At around 4am, the same day, a sinkhole measuring around 13 meters in width and 6 meters in depth had appeared on a road between two houses in Village 2 of Yen Dinh’s Quy Loc Commune.
Representatives from the provincial Department of Science and Technology, Department of Natural Resources and Environment and the People’s Committee of Yen Dinh District convened an urgent meeting to discuss the incident the same day.
Duong Duc Hien, a resident of one of the affected homes, said he heard a huge crash and rushed out to investigate. He was shocked to find that a wall around his home had collapsed into a huge sinkhole on the road.
He said it was the first time a sinkhole appeared in the village.
Local police were sent to the site to monitor the situation and secure the site.

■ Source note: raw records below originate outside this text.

Record update_ok (c : Coordinator) (up : Update) : Prop := {
  uo_phase : u_phase up <> finished;
  uo_published : u_published up = activated (u_phase up);
  uo_stops : u_published up = false -> u_stops up = [];
  uo_clean : u_published up = false -> clean (u_next up) (co_deleted c);
  uo_change : u_published up = false -> change_ok plan_hash (co_view c) (u_next up) (u_change up)
}.

Record co_inv (c : Coordinator) : Prop := {
  iv_regs : forall i r, co_regs c !! i = Some r -> (i < co_next c)%positive;
  iv_updates : forall u up, co_updates c !! u = Some up -> (u < co_next c)%positive;
  iv_active : forall i, i ∈ co_active c -> is_Some (co_regs c !! i);
  iv_bound : (Z.of_nat (size (co_active c)) <= co_maxActive c)%Z;
  iv_token : co_token c = bool_decide (co_pending c <> None);
  iv_pending : forall u, co_pending c = Some u -> exists up, co_updates c !! u = Some up /\ update_ok c up;
  iv_others : forall u up, co_updates c !! u = Some up -> co_pending c <> Some u -> u_phase up = finished;
  iv_clean : clean (co_view c) (co_deleted c);
  iv_live : forall i r d, i ∈ co_active c -> co_regs c !! i = Some r -> rg_cancelled r = false ->
    rg_phase r <> Commit -> d ∈ rg_dependencies r -> d ∈ co_deleted c ->
    exists u up, co_pending c = Some u /\ co_updates c !! u = Some up /\ i ∈ u_stops up
}.

Lemma cancel_reg_lookup id regs i r :
  cancel_reg id regs !! i = Some r <->
  exists r0, regs !! i = Some r0 /\ r = mkReg (rg_operation r0) (rg_binding r0) (rg_dependencies r0) (rg_phase r0)
    (rg_cancelled r0 || bool_decide (i = id)).
Proof.
  unfold cancel_reg. rewrite lookup_alter_Some. split.
  - intros [(-> & r0 & Hr & ->)|[Hne Hr]].
    + exists r0. rewrite bool_decide_eq_true_2, orb_true_r by done. done.
    + exists r. rewrite bool_decide_eq_false_2, orb_false_r by congruence. by destruct r.
  - intros (r0 & Hr & ->). destruct (decide (id = i)) as [->|Hne].
    + left. split; [done|]. exists r0. rewrite bool_decide_eq_true_2, orb_true_r by done. done.
    + right. rewrite bool_decide_eq_false_2, orb_false_r by congruence. by destruct r0.
Qed.

(** Cancelling any registrations and dropping some from the active set. *)
Lemma inv_cancel c id active : co_inv c -> active ⊆ co_active c ->
  co_inv (mkCoord (co_view c) (co_closed c) (co_token c) (co_pending c) (co_updates c) active
            (cancel_reg id (co_regs c)) (co_deleted c) (co_maxActive c) (co_next c)).
Proof.
  intros [I1 I2 I3 I4 I5 I6 I7 I8 I9] Hsub. constructor; simpl; try done.
  - intros i r (r0 & Hr & _)%cancel_reg_lookup. by eapply I1.
  - intros i Hi. destruct (I3 i (Hsub i Hi)) as [r Hr].
    eexists. apply cancel_reg_lookup. by exists r.
  - apply subseteq_size in Hsub. lia.
  - intros u Hu. destruct (I6 u Hu) as (up & Hup & []). exists up. split; [done|]. by constructor.
  - intros i r d Hi (r0 & Hr & ->)%cancel_reg_lookup; simpl. intros Hc%orb_false_iff Hph Hd Hdel.
    apply (I9 i r0 d (Hsub i Hi) Hr); tauto || done.
Qed.
Lemma inv_release id c : co_inv c -> co_inv (release id c).
Proof. intros I. apply inv_cancel; [done|]. set_solver. Qed.

Lemma inv_Close c : co_inv c -> co_inv (Close c).
Proof.
  intros I. unfold Close. destruct (co_closed c); [done|]. cbv zeta.
  generalize (elements (co_active c)). intros l. induction l as [|i l IH]; simpl; [|by apply inv_release].
  destruct I as [I1 I2 I3 I4 I5 I6 I7 I8 I9]. constructor; simpl; try done.
  intros u Hu. destruct (I6 u Hu) as (up & Hup & []). exists up. split; [done|]. by constructor.
Qed.

Lemma inv_New addr initial maxActive c : New plan_hash view_hash addr initial maxActive = Ok c -> co_inv c.
Proof.
  unfold New. intros H. apply result_bind_ok in H as ([] & _ & H). cbv zeta in H.
  apply bind_reject_ok in H as [Hm H]. apply Z.ltb_ge in Hm. apply Ok_inj in H. subst c.
  set (m := if (maxActive =? 0)%Z then _ else _) in *.
  constructor; cbn [co_view co_closed co_token co_pending co_updates co_active co_regs co_deleted co_maxActive co_next];
    try done.
  rewrite size_empty. lia.
Qed.

(** The pending update moves to another phase. *)
Lemma inv_phase c u up ph :
  co_inv c -> co_pending c = Some u -> co_updates c !! u = Some up -> ph <> finished ->
  u_published up = activated ph -> co_inv (set_update u (with_phase ph up) c).
Proof.
  intros [I1 I2 I3 I4 I5 I6 I7 I8 I9] Hp Hu Hne Ha. constructor; simpl; try done.
  - intros v vp [[<- _]|[_ Hv]]%lookup_insert_Some; eauto.
  - intros v Hv. rewrite Hp in Hv. injection Hv as <-. exists (with_phase ph up). rewrite lookup_insert_eq.
    split; [done|]. destruct (I6 u Hp) as (up' & Hup & []). rewrite Hu in Hup. injection Hup as <-. by constructor.
  - intros v vp [[<- _]|[_ Hv]]%lookup_insert_Some Hnp; [done|]. by eapply I7.
  - intros i r d Hi Hr Hc Hph Hd Hdel. destruct (I9 i r d Hi Hr Hc Hph Hd Hdel) as (v & vp & Hv & Hvp & Hin).
    rewrite Hp in Hv. injection Hv as <-. rewrite Hu in Hvp. injection Hvp as <-.
    exists u, (with_phase ph up). by rewrite lookup_insert_eq.
Qed.

(** The pending update is finished; nothing is left to stop. *)
Lemma inv_finish c u up :
  co_inv c -> co_pending c = Some u -> co_updates c !! u = Some up -> u_stops up = [] ->
  co_inv (finishLocked u up c).
Proof.
  intros [I1 I2 I3 I4 I5 I6 I7 I8 I9] Hp Hu Hst. constructor; simpl; try done.
  - intros v vp [[<- _]|[_ Hv]]%lookup_insert_Some; eauto.
  - intros v vp [[<- <-]|[Hne Hv]]%lookup_insert_Some _; [done|]. eapply I7; [done|]. congruence.
  - intros i r d Hi Hr Hc Hph Hd Hdel. destruct (I9 i r d Hi Hr Hc Hph Hd Hdel) as (v & vp & Hv & Hvp & Hin).
    rewrite Hp in Hv. injection Hv as <-. rewrite Hu in Hvp. injection Hvp as <-. rewrite Hst in Hin.
    by apply not_elem_of_nil in Hin.
Qed.

Lemma validLocked_ok u c up :
  validLocked u c = Ok up -> co_closed c = false /\ co_pending c = Some u /\ co_updates c !! u = Some up /\ u_phase up <> finished.
Proof.
  unfold validLocked. intros H. apply bind_reject_ok in H as [Hc H]. apply bind_reject_ok in H as [Hp H].
  destruct (co_updates c !! u) as [v|] eqn:E; [|done]. apply bind_reject_ok in H as [Hf H]. apply Ok_inj in H as ->.
  bool_facts. done.
Qed.

Lemma inv_Enter ctx a previous c id c' :
  co_inv c -> Enter plan_hash view_hash ctx a previous c = Ok (id, c') -> co_inv c'.
Proof.
  intros [I1 I2 I3 I4 I5 I6 I7 I8 I9] H. apply Enter_ok in H as (prev & current & Had).
  pose proof (admitted_state _ _ _ _ _ _ _ _ Had) as (E1 & E2 & E3 & E4 & E5 & E6 & E7 & E8 & Eact & Eprev & Eregs & Edom & Eid).
  pose proof (ad_id _ _ _ _ _ _ _ _ Had) as ->.
  constructor; rewrite ?E1, ?E3, ?E4, ?E5, ?E6, ?E7, ?E8.
  - intros i r Hr. destruct (Eregs i r Hr) as [(-> & _)|(r0 & Hr0 & _)]; [lia|]. apply I1 in Hr0. lia.
  - intros u up Hu. apply I2 in Hu. lia.
  - intros i Hi. apply Eact, elem_of_union in Hi as [->%elem_of_singleton|Hi]; [done|]. by apply Edom, I3.
  - destruct prev as [p|].
    + destruct (ad_prev _ _ _ _ _ _ _ _ Had p eq_refl) as [Hpa _]. specialize (Eprev p eq_refl).
      assert (Hs : co_active c' ⊆ {[co_next c]} ∪ (co_active c ∖ {[p]})) by set_solver.
      apply subseteq_size in Hs. rewrite size_union_alt, size_singleton in Hs.
      assert (size ((co_active c ∖ {[p]}) ∖ {[co_next c]}) <= size (co_active c ∖ {[p]}))%nat
        by (apply subseteq_size; set_solver).
      assert (size (co_active c ∖ {[p]}) < size (co_active c))%nat by (apply subset_size; set_solver). lia.
    + pose proof (ad_room _ _ _ _ _ _ _ _ Had eq_refl). apply subseteq_size in Eact.
      rewrite size_union_alt, size_singleton in Eact.
      assert (size (co_active c ∖ {[co_next c]}) <= size (co_active c))%nat by (apply subseteq_size; set_solver). lia.
  - done.
  - intros u Hu. destruct (I6 u Hu) as (up & Hup & []). exists up. split; [done|].
    constructor; rewrite ?E1, ?E6; done.
  - done.
  - done.
  - intros i r d Hi Hr Hc Hph Hd Hdel. destruct (Eregs i r Hr) as [(-> & Hdep & _)|(r0 & Hr0 & Hdep & Hp & Hcan)].
    + exfalso. rewrite Hdep in Hd. apply dependencies_spec in Hd as (n & t & Ht & Hd).
      pose proof (ad_enabled _ _ _ _ _ _ _ _ Had n t Ht) as Hen. apply disabled_false in Hen as (t' & Ht' & Hdis & _).
      apply (selectView_ok _ _ _ (ad_view _ _ _ _ _ _ _ _ Had)) in Ht as [Ht _].
      rewrite Ht in Ht'. injection Ht' as <-. destruct (I8 n t Ht) as [Hn Hh].
      destruct Hd as [-> | Hd]; [done|]. by apply (Hh Hdis d Hd).
    + assert (Hne : i <> co_next c) by (intros ->; apply I1 in Hr0; lia).
      apply Eact, elem_of_union in Hi as [Hi%elem_of_singleton|Hi]; [done|].
      apply (I9 i r0 d Hi Hr0); try congruence. destruct (rg_cancelled r0); [|done].
      by rewrite Hcan in Hc.
Qed.

Lemma deleted_conflict_none deleted next :
  validateRetainedIdentities deleted next = Ok tt -> clean next deleted.
Proof.
  unfold validateRetainedIdentities. intros H id t Ht.
  assert (Hn : deleted_conflict deleted (id, t) = None).
  { destruct (deleted_conflict deleted (id, t)) as [x|] eqn:E; [|done]. exfalso.
    assert (Hin : x ∈ omap (deleted_conflict deleted) (map_to_list (Targets next))).
    { apply list_elem_of_omap. exists (id, t). split; [by apply elem_of_map_to_list|done]. }
    destruct (omap _ _); [by apply not_elem_of_nil in Hin|done]. }
  unfold deleted_conflict in Hn. cbn [fst snd] in Hn. destruct (bool_decide (id ∈ deleted)) eqn:E1; [done|].
  bool_facts. split; [done|]. intros Hd h Hh Hdel. rewrite Hd in Hn.
  apply list_elem_of_In in Hh. pose proof (List.find_none _ _ Hn h Hh) as Hf. cbv beta in Hf.
  by rewrite bool_decide_eq_true_2 in Hf.
Qed.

In the morning, police evacuated those living around the sinkhole to secure locations.
The hole continued to widen throughout the morning and afternoon. At dawn, it had grown to more than 15-meters wide and 25-meters deep and had swallowed half of the road and many trees and rocks.
According to Thanh Hoa authorities, the sinkhole may have appeared due to the karst topography, which is common throughout northern and central Vietnam.
Le Tien Dung, a geologist, told VnExpress that underground caverns usually develop in karst terrain. External disruptions, such as well drilling, excavation and foundation construction can create which can cause the caverns to collapse.
Officers from the provincial Department of Science and Technology say they will spend several days watching over the sinkhole.
If it does not develop further, they will fill it in with rocks and soil.